• MATERIAL PROVIDED
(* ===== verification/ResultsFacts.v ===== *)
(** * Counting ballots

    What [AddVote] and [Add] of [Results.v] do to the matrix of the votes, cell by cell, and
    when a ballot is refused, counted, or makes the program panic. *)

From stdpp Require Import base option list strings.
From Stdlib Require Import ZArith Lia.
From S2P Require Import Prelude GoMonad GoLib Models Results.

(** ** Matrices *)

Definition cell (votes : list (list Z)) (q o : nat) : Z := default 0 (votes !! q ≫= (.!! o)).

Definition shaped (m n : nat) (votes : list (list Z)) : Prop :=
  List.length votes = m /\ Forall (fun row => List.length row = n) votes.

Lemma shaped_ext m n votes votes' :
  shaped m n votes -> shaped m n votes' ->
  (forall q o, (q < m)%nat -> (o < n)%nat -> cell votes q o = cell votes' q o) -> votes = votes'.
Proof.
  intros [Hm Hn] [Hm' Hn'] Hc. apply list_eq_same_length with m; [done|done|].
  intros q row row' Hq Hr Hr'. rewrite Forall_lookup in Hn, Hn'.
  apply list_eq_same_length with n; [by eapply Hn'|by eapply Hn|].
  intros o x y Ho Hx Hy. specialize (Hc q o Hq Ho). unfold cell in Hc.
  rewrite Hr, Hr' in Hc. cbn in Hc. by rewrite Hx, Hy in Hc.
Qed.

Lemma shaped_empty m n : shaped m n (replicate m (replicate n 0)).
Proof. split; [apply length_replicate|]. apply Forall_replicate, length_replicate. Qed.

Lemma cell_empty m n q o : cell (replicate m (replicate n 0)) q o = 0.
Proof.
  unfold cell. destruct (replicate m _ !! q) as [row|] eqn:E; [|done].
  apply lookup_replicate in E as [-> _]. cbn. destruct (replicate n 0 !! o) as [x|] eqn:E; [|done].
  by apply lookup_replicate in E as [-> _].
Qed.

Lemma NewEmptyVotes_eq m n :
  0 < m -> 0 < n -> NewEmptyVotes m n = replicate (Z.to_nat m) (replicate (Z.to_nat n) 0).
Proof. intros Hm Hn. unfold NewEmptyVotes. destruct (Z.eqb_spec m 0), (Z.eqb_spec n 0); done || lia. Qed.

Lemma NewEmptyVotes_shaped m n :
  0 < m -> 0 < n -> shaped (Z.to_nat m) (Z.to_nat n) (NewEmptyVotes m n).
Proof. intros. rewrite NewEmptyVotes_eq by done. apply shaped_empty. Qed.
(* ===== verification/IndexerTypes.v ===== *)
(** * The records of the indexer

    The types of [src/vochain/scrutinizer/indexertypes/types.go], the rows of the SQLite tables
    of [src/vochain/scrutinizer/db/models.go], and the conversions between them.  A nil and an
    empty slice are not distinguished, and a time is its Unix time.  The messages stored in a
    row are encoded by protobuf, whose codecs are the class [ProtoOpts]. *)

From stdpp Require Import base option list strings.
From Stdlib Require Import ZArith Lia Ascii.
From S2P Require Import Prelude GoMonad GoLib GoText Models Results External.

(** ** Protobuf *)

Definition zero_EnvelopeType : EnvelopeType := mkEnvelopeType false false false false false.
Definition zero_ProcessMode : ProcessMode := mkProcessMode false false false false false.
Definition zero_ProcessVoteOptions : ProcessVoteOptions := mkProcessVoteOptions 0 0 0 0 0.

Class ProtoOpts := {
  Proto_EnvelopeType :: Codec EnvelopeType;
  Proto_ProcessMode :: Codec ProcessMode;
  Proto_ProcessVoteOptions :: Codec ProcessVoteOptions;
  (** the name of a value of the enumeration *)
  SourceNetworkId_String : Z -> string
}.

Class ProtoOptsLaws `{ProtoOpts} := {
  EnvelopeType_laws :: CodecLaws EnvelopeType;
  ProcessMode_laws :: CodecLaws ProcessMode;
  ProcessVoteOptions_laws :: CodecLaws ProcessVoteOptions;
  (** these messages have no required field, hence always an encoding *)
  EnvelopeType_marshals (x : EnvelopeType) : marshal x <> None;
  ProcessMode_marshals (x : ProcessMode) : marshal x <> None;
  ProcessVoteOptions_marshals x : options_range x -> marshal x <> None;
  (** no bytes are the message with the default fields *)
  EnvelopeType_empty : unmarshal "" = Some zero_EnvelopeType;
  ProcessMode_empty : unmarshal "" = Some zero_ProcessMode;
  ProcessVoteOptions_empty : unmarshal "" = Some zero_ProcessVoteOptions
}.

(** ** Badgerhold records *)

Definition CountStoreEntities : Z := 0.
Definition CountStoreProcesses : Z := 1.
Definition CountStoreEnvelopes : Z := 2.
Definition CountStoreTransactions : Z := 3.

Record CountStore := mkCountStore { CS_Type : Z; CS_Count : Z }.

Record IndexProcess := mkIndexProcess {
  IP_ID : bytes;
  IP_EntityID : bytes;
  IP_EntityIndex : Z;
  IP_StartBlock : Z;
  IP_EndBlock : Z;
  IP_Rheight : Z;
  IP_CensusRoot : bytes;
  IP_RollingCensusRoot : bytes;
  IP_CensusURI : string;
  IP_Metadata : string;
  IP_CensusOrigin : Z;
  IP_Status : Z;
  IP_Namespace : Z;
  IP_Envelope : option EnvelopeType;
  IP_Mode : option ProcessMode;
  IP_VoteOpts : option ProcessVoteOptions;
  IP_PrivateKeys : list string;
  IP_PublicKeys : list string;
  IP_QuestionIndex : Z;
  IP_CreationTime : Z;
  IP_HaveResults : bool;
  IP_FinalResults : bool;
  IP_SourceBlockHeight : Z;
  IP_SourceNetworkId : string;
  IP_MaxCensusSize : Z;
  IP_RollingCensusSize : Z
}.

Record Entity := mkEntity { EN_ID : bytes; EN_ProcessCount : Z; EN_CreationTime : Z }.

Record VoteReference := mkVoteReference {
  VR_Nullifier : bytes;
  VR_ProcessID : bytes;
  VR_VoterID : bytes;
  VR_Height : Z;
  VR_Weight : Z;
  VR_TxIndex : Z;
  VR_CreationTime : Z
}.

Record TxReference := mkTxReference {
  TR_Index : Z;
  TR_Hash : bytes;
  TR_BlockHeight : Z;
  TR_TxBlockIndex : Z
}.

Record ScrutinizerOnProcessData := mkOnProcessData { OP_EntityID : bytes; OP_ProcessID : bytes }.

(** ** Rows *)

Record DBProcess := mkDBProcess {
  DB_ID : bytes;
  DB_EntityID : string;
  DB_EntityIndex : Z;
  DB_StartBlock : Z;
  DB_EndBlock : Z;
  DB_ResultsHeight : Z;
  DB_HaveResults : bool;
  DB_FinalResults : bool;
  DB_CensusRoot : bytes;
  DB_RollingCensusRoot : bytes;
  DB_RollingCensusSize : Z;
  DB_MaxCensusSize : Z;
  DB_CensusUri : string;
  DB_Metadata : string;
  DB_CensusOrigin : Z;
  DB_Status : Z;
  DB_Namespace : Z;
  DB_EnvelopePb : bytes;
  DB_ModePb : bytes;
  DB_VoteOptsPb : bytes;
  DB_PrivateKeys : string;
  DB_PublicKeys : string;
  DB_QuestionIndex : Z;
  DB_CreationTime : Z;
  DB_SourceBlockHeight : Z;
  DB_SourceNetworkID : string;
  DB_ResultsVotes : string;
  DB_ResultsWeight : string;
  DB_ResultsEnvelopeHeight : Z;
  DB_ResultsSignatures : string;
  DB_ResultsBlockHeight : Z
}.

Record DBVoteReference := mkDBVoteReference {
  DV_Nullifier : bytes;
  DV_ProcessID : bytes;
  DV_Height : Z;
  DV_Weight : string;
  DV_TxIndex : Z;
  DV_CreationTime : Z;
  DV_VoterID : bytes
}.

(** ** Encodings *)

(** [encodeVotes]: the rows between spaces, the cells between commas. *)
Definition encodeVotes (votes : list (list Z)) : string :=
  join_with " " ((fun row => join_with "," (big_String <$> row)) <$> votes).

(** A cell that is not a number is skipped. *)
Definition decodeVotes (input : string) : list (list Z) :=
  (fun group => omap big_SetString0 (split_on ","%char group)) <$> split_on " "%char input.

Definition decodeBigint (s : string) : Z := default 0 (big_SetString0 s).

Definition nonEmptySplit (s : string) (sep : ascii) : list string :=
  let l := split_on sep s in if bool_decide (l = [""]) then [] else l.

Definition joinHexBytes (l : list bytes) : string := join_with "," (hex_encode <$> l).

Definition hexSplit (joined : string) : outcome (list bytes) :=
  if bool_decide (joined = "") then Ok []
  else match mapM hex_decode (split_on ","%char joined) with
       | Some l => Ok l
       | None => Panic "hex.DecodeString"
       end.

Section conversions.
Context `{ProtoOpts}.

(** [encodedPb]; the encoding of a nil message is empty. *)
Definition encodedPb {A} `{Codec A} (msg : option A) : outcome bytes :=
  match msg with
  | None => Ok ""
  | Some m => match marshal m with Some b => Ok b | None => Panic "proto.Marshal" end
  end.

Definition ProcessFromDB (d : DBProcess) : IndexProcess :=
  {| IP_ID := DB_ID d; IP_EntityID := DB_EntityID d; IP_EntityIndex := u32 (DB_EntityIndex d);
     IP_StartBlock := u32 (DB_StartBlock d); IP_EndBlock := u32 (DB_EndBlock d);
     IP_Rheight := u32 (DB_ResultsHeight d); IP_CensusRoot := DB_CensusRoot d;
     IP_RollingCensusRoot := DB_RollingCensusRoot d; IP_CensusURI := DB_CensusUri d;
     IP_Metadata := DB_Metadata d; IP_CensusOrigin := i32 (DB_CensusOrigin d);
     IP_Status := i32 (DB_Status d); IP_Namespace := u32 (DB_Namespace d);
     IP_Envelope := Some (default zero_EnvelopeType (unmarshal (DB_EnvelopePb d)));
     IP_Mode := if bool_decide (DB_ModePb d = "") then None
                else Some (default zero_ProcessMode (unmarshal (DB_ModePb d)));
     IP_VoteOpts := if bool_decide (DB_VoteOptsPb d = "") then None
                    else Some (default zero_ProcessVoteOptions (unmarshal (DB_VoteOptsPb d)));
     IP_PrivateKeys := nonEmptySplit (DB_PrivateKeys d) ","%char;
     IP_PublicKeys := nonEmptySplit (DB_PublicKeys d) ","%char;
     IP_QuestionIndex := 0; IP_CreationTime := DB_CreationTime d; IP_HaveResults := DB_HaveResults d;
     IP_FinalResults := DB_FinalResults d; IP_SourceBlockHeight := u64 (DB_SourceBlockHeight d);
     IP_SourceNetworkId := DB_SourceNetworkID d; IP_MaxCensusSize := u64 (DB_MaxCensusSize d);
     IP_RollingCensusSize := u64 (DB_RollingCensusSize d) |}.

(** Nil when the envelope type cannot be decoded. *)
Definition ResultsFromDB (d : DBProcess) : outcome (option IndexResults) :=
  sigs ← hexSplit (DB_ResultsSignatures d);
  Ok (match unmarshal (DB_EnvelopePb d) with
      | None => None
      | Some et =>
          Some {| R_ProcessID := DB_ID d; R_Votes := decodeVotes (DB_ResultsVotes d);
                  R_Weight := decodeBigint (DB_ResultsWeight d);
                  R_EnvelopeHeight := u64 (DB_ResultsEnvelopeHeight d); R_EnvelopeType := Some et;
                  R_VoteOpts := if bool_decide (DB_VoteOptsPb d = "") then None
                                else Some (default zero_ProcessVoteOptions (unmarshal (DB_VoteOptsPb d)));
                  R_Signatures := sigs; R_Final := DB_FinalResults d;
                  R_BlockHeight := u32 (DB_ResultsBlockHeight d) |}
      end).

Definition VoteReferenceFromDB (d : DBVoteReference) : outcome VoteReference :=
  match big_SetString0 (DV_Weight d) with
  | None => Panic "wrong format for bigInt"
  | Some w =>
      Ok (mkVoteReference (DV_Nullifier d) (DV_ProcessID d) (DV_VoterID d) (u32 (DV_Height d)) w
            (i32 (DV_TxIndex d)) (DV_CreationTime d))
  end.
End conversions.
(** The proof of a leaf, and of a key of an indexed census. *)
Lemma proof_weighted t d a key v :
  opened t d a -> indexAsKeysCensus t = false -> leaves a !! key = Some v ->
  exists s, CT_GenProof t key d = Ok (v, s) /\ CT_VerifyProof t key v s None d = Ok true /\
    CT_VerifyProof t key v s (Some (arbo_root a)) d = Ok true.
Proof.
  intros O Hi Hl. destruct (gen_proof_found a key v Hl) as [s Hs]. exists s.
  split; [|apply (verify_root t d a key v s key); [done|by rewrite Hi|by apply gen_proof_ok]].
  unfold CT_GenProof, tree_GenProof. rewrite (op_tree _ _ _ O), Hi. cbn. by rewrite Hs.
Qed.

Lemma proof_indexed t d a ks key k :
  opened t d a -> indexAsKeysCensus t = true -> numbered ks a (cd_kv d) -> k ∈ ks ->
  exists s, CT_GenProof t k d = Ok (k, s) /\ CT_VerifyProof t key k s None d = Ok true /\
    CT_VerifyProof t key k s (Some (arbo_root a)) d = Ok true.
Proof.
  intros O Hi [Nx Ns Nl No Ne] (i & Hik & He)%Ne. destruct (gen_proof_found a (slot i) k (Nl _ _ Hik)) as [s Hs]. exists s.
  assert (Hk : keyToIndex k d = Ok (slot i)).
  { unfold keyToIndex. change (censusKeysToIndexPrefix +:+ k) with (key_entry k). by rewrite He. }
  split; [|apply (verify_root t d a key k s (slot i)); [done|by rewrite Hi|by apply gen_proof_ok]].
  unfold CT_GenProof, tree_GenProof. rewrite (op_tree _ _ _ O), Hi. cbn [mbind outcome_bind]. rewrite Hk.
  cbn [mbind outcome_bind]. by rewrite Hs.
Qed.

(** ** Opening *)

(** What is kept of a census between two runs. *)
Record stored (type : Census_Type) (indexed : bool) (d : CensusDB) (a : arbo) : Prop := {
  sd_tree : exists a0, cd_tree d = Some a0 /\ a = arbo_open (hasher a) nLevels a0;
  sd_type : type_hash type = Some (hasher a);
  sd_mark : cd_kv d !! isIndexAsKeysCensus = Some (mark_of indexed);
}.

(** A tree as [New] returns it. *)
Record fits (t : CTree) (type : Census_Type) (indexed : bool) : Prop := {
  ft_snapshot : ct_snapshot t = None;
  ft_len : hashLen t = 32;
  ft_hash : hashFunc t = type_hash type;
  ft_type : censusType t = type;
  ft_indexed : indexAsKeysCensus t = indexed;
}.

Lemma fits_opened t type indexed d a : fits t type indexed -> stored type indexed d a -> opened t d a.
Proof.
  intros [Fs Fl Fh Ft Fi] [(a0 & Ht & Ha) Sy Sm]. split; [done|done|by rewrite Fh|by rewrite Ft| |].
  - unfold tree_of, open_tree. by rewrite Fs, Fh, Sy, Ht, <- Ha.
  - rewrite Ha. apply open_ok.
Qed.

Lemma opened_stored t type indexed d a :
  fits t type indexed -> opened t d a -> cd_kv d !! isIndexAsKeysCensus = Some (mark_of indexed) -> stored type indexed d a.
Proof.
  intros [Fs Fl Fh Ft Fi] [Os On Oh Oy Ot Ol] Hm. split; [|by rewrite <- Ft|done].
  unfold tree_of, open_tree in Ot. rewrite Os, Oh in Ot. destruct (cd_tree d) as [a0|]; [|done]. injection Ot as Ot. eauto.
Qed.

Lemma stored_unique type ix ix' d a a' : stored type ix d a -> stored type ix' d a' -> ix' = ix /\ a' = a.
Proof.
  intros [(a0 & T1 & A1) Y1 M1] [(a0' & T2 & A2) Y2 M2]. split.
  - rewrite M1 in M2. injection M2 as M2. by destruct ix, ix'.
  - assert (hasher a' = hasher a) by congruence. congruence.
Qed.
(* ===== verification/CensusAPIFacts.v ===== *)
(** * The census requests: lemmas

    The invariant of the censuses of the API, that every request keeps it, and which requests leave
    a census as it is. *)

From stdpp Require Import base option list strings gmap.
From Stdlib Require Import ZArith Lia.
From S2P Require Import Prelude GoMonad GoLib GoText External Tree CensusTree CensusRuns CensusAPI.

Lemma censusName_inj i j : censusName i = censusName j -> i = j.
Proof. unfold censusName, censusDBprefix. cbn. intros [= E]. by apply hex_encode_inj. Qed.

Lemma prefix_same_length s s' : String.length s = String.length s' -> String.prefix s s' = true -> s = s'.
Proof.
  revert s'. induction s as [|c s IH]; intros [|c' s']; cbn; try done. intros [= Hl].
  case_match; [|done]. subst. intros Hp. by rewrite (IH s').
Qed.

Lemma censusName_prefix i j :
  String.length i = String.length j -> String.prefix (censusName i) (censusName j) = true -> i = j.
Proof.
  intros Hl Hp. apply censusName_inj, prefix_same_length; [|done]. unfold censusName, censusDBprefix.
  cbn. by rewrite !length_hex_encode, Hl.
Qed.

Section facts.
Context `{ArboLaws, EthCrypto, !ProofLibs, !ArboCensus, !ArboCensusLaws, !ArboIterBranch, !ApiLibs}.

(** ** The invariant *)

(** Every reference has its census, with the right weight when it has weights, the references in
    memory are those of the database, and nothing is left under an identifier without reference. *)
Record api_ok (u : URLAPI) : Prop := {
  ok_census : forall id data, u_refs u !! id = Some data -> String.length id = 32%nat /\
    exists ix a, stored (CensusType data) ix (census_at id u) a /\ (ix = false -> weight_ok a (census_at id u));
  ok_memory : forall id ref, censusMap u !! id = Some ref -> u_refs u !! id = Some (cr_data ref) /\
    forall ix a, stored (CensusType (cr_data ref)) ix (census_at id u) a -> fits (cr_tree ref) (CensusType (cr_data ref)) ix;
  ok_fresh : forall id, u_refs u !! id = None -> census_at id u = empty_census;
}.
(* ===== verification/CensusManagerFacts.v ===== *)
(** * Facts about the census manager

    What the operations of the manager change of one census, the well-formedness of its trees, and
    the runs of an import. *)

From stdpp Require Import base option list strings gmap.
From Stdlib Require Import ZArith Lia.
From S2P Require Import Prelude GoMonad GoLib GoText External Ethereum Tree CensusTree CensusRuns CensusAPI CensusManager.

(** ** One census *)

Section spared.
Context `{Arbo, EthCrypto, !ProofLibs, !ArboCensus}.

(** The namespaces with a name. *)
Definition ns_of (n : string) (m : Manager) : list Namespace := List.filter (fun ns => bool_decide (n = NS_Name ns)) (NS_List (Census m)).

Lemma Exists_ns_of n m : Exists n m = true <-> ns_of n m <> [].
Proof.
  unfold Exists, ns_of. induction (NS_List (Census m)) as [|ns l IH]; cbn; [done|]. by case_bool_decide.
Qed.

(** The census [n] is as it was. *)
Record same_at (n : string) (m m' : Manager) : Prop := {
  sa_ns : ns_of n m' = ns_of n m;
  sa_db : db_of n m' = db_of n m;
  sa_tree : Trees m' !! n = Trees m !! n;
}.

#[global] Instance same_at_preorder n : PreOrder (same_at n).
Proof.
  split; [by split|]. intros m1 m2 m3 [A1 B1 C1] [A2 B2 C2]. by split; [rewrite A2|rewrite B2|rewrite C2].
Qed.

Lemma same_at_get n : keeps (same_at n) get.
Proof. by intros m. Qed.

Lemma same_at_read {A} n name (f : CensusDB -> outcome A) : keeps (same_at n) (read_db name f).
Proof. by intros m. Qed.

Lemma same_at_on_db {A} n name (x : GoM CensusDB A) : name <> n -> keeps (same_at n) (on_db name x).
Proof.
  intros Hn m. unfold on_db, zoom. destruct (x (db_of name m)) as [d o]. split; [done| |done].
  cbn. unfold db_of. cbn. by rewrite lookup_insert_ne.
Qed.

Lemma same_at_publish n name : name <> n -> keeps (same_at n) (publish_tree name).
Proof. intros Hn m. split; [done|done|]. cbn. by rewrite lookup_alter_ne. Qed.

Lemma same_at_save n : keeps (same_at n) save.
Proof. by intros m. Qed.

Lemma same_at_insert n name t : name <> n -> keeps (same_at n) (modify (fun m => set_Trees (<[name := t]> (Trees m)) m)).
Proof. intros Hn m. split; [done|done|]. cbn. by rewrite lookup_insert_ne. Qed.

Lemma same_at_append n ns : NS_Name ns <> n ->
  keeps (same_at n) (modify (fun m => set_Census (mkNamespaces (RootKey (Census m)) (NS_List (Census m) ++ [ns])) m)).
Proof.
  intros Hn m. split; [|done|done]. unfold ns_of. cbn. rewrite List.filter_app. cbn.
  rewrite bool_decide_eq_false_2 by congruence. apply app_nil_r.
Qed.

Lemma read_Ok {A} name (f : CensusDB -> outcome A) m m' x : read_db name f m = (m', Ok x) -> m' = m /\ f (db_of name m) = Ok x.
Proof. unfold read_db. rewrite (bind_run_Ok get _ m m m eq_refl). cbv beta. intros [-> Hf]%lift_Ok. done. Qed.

• TASK ITEM
Give back, unchanged, the run of lines in the listing above that begins at the line containing "Proto_ProcessVoteOptions :: Codec" and ends at the line containing "ProcessVoteOptions_laws :: CodecLaws", both included.

• EXPECTED ANSWER
  Proto_ProcessVoteOptions :: Codec ProcessVoteOptions;
  (** the name of a value of the enumeration *)
  SourceNetworkId_String : Z -> string
}.

Class ProtoOptsLaws `{ProtoOpts} := {
  EnvelopeType_laws :: CodecLaws EnvelopeType;
  ProcessMode_laws :: CodecLaws ProcessMode;
  ProcessVoteOptions_laws :: CodecLaws ProcessVoteOptions;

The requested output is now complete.